79歳のおじいさんです。散歩したこと、読んだこと、嬉しかったこと、悲しかったこと、腹が立ったこと等々何でも書いてみます。

八幡町をゆく(29) 農民運動家、行政長蔵(1)

2024-06-19 07:12:57 | 加古川市八幡町をゆく

   八幡町をゆく(29) 農民運動家、行政長蔵(1)

 彼(行政長蔵:ゆきまさちょうぞう)は第一次世界大戦で、にわかに景気の造船関係の仕事にありつき、そして神戸で唯一の労働組合であった友愛会に参加しました。

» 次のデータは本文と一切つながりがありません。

(** A dense vector with spare bytes holds the same registers. *)
Lemma holds_dense_padded b r n :
  holds_dense 14 (mkHllDense b) r -> holds_dense 14 (mkHllDense (b ++ replicate n 0)) r.
Proof.
  intros (Hb & Hlen & Hg & Hz). simpl in *.
  assert (Forall is_byte (b ++ replicate n 0)) as Hb'.
  { apply Forall_app. split; [done|]. apply Forall_replicate. unfold is_byte. lia. }
  split_and!; simpl; [done|rewrite length_app; lia| |done].
  intros i Hi. assert (fits b i) as Hf.
  { unfold fits. pose proof (dense_size_exact 14 ltac:(lia)). lia. }
  assert (fits (b ++ replicate n 0) i) as Hf' by (unfold fits in *; rewrite length_app; lia).
  destruct (dense_get_bits b i Hb Hf) as (g & E & Hr & Hbits). rewrite Hg in E by done. injection E as ->.
  destruct (dense_get_bits _ i Hb' Hf') as (g' & E' & Hr' & Hbits'). rewrite E'. f_equal.
  apply six_bits_eq; [done|done|]. intros j Hj. rewrite Hbits, Hbits' by done. unfold dbit.
  rewrite lookup_app_l; [done|]. apply Nat.Div0.div_lt_upper_bound. unfold fits in Hf. lia.
Qed.

Lemma dense_data_short b :
  Z.of_nat (length b) <= DENSE_SIZE ->
  dense_data b = b ++ replicate (Z.to_nat DENSE_SIZE - length b) 0.
Proof.
  intros Hb. unfold dense_data. rewrite Nat.min_l by lia. by rewrite take_ge.
Qed.

Lemma registers_14 : Z.of_nat (num_registers 14) = DENSE_SIZE.
Proof. unfold num_registers. by rewrite Nat2Z.inj_pow. Qed.

(** A dense sketch: twelve or sixteen kilobytes. *)
Definition small_hll (h : Hll) : Prop :=
  match encoding h with
  | Dense d => Z.of_nat (length (data d)) <= DENSE_SIZE
  | Sparse _ => True
  end.

Lemma write_hll_spec version h r :
  Hll.Holds 14 h r -> small_hll h ->
  exists b, write_hll version h = Some (TAG_HLL :: write_blob version b) /\
    Z.of_nat (length b) <= DENSE_SIZE /\
    Hll.Holds 14 (mkHll (Dense (mkHllDense (dense_data b))) SERIALIZATION_VERSION) r.
Proof.
  intros Hh Hs. unfold write_hll, Hll.Holds, small_hll in *.
  assert (forall b, holds_dense 14 (mkHllDense b) r -> Z.of_nat (length b) <= DENSE_SIZE ->
    holds_dense 14 (mkHllDense (dense_data b)) r) as Hpad.
  { intros b Hb Hl. rewrite dense_data_short by done. by apply holds_dense_padded. }
  destruct (encoding h) as [s|[b]]; simpl in *.
  - destruct (from_sparse_spec 14 ltac:(lia) s r Hh) as ([b] & E & Hd). unfold DEFAULT_PRECISION. rewrite E.
    cbn [mbind option_bind]. exists b. assert (Z.of_nat (length b) <= DENSE_SIZE) as Hl.
    { apply set_registers_length in E. unfold dense_new in E. cbn [data] in E. rewrite E, length_replicate.
      pose proof (dense_size_exact 14 ltac:(lia)) as Hd'. pose proof registers_14. unfold DENSE_SIZE in *. lia. }
    split_and!; [done|done|by apply Hpad].
  - exists b. split_and!; [done|done|by apply Hpad].
Qed.

Section Roundtrip.
Context {H D S : Type} {hash_ops : MapOps H bytes bytes} {dict_ops : MapOps D bytes f64}
  {sorted_ops : SortedOps S f64 bytes} {set_order : HashOrder (bytes * unit)}
  {score_ord : Ord f64} {hash_laws : MapLaws H bytes bytes} {dict_laws : MapLaws D bytes f64}
  {sorted_laws : SortedLaws S f64 bytes}.

Notation Value := (Value H D S).
Implicit Types (version : FormatVersion) (fuel : nat) (e : bytes * bytes).

(** The values that a dump of a version can hold: within the limits of the
    reader, without a list or a stream, and with sorted sets whose two halves
    agree. *)
Inductive storable (version : FormatVersion) : Value -> Prop :=
| st_str s : short s -> storable version (VStr s)
| st_int i : is_s 64 i -> storable version (VInt i)
| st_float f : is_u 64 (f64_bits f) -> storable version (VFloat f)
| st_bool b : storable version (VBool b)
| st_null : storable version VNull
| st_array a : few (length a) -> Forall (storable version) a -> storable version (VArray a)
| st_hash (h : H) (m : gmap bytes bytes) :
    map_repr h m -> few (size m) -> map_Forall (fun k x => short k /\ short x) m ->
    storable version (VHash h)
| st_zset (d : D) (s : S) (m : gmap bytes f64) (kvs : list (f64 * bytes)) :
    version <> Legacy -> map_repr d m -> sorted_repr s kvs ->
    prod_swap <$> kvs ≡ₚ map_to_list m -> few (size m) ->
    map_Forall (fun k x => short k /\ is_u 64 (f64_bits x)) m -> storable version (VZSet d s)
| st_set (s : list (bytes * unit)) (m : gmap bytes unit) :
    hm_repr s m -> few (size m) -> map_Forall (fun k _ => short k) m -> storable version (VSet s)
| st_hll h r : Hll.Holds 14 h r -> small_hll h -> storable version (VHyperLogLog h)
| st_bitmap b : Z.of_nat (length b) <= bitmap_limit version -> storable version (VBitmap b).

(** [v'] is [v] up to what the containers do not show. *)
Inductive loads_as : Value -> Value -> Prop :=
| la_str s : loads_as (VStr s) (VStr s)
| la_int i : loads_as (VInt i) (VInt i)
| la_float f : loads_as (VFloat f) (VFloat f)
| la_bool b : loads_as (VBool b) (VBool b)
| la_null : loads_as VNull VNull
| la_array a a' : Forall2 loads_as a a' -> loads_as (VArray a) (VArray a')
| la_hash (h h' : H) (m : gmap bytes bytes) : map_repr h m -> map_repr h' m -> loads_as (VHash h) (VHash h')
| la_zset (d d' : D) (s s' : S) (m : gmap bytes f64) (kvs : list (f64 * bytes)) :
    map_repr d m -> map_repr d' m -> sorted_repr s kvs -> sorted_repr s' kvs ->
    loads_as (VZSet d s) (VZSet d' s')
| la_set (s s' : list (bytes * unit)) (m : gmap bytes unit) : hm_repr s m -> hm_repr s' m -> loads_as (VSet s) (VSet s')
| la_hll h h' r : Hll.Holds 14 h r -> Hll.Holds 14 h' r -> loads_as (VHyperLogLog h) (VHyperLogLog h')
| la_bitmap b : loads_as (VBitmap b) (VBitmap b).

(** The nesting of a value; the values of a hash are one level deeper. *)
Fixpoint depth (v : Value) : nat :=
  match v with
  | VArray a => Datatypes.S (foldr (fun v n => Nat.max (depth v) n) 0%nat a)
  | VHash _ => 2
  | _ => 1
  end.

Lemma value_ind' (P : Value -> Prop) :
  (forall a, Forall P a -> P (VArray a)) -> (forall v, (forall a, v <> VArray a) -> P v) -> forall v, P v.
Proof.
  intros Ha Ho. fix IH 1. intros v. destruct v; try (apply Ho; done). apply Ha.
  induction a as [|x a IHa]; constructor; [apply IH|exact IHa].
Qed.

(** *** The containers rebuilt *)

Definition hash_step (map : H) (e : bytes * bytes) : H :=
  match map_insert map e.1 e.2 with Some (_, map) => map | None => map end.

Definition zset_step (z : D * S) (e : f64 * bytes) : D * S :=
  match map_insert z.1 e.2 e.1, sorted_insert z.2 e.1 e.2 with
  | Some (_, d), Some s => (d, s)
  | _, _ => z
  end.

Definition set_step (set : list (bytes * unit)) (k : bytes) : list (bytes * unit) := (hm_insert k tt set).2.

Lemma hash_steps (map : H) (m : gmap bytes bytes) (l : list (bytes * bytes)) :
  map_repr map m -> map_repr (foldl hash_step map l) (insert_pairs m l).
Proof.
  revert map m. induction l as [|[k x] l IH]; intros map m Hm; [done|]. simpl. apply IH.
  unfold hash_step. simpl. by destruct (map_repr_insert map m k x Hm) as (map' & -> & ?).
Qed.

Lemma zset_steps (d : D) (s : S) (m : gmap bytes f64) (kvs : list (f64 * bytes)) (l : list (f64 * bytes)) :
  map_repr d m -> sorted_repr s kvs ->
  map_repr (foldl zset_step (d, s) l).1 (insert_pairs m (prod_swap <$> l)) /\
  sorted_repr (foldl zset_step (d, s) l).2 (spec_insert_all kvs l).
Proof.
  revert d s m kvs. induction l as [|[x k] l IH]; intros d s m kvs Hd Hs; [done|]. simpl.
  unfold zset_step at 2 4. simpl.
  destruct (map_repr_insert d m k x Hd) as (d' & -> & Hd').
  destruct (sorted_repr_insert s kvs x k Hs) as (s' & -> & Hs'). by apply IH.
Qed.

Lemma set_steps (set : list (bytes * unit)) (m : gmap bytes unit) (l : list bytes) :
  hm_repr set m -> hm_repr (foldl set_step set l) (insert_pairs m ((fun k => (k, tt)) <$> l)).
Proof.
  revert set m. induction l as [|k l IH]; intros set m Hm; [done|]. simpl. apply IH.
  by apply (hm_insert_spec set m k tt).
Qed.

Lemma rebuilt_map {V} (m : gmap bytes V) (l : list (bytes * V)) : l ≡ₚ map_to_list m -> insert_pairs ∅ l = m.
Proof. apply insert_pairs_entries. Qed.

(** *** Round trips of the parts *)

Context (zstd_decode : bytes -> bytes * bool).
Notation read fuel version := (read_value_with_version zstd_decode fuel version).

(** A value read from its tag and the rest. *)
Lemma reads_tagged fuel version tag w v :
  reads (let rec := read fuel version in
         if tag =? TAG_STR then read_string_value version
         else if tag =? TAG_INT then read_int_value
         else if tag =? TAG_FLOAT then read_float_value
         else if tag =? TAG_BOOL then read_bool_value
         else if tag =? TAG_NULL then mret VNull
         else if tag =? TAG_COMPRESSED then read_compressed_value zstd_decode rec version
         else if tag =? TAG_HASH then read_hash_value rec version
         else if tag =? TAG_ZSET then read_zset_value version
         else if tag =? TAG_SET then read_set_value version
         else if tag =? TAG_HLL then read_hll_value version
         else if tag =? TAG_ARRAY then read_array_value rec version
         else if tag =? TAG_BITMAP then read_bitmap_value version
         else fail (InvalidTag tag)) w v ->
  reads (read (Datatypes.S fuel) version) (tag :: w) v.
Proof. intros Hr. exact (reads_bind _ _ [tag] w _ _ (reads_map_err _ _ _ _ (reads_u8 tag)) Hr). Qed.

Lemma reads_str fuel version s :
  short s -> reads (read (Datatypes.S fuel) version) (write_str version s) (VStr s).
Proof.
  intros Hs. apply reads_tagged. eapply reads_map; [apply reads_blob; [done|reflexivity]|]. apply reads_ret.
Qed.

 そして、賀川豊彦(かがわとよひこ)の指導で労働問題を熱心に学ぴ、大正10年(1921)のストライキには、最高幹部の一人として陣頭に立ちました。

 第一次世界大戦の反動としての恐慌は、労働者の大量解雇、賃金の引き下げとなって、労働者の生活を圧迫しました。

 そして、その不滴は 1921年まず大阪で爆発し、次いで神戸の川崎・三菱の三万の労働者を中心に、神戸製鋼、台湾製糖、ダンロップゴムをはじめ多くの中小工場を包み込んで、全神戸をゆるがし、戦前日本最大の45日間にわたる大争議へと広がっていきました。

 そして、7月10日、東京のメーデーでさえ2、000も集まらない当時にあって、35、000人の大デモストレーションを繰り広げました。

 結局、争議(ストライキ)は、姫路からの軍隊などの派遣により鎮圧され、そして川崎・三菱両造船所だけでも1000名の解雇者を出し、ストライキは敗北に終わりましたが、当時闘いに立ち上がりつつあった農民運動に大きな影響を与えました。

 行政長蔵は投獄を免れたものの、解雇されました。長蔵は加古川に帰るや刃物研ぎの道具を一式を買い、自転車で生活費を橡ぎながら村々を回り、農民と語りあい、社会主義思想を説いて小作人の目を開かせていきました。

 そんな行政を賀川豊彦は、日本農民組合が結成されるや、その仕事に専念させました 賀川豊彦の小説『壁の声を聞く時』の中に次のような一節があります。

 この雪野のモデルは行政長蔵です。

・・・雪野鷹蔵、彼は、菜葉服の上にぶてぶての外套を着、足にゴム靴をはき、村から村へと小作人組合の組織に歩いきました。やれ、小作料の逓減運動だと言っては引っ張り出され、組合の発会式だといっては出て行きました。

 いくら刑事を尾行させても、いくら讐察署長を以て農民をおどかしても、あまり効果がなく、 組合員は毎日増えていきました。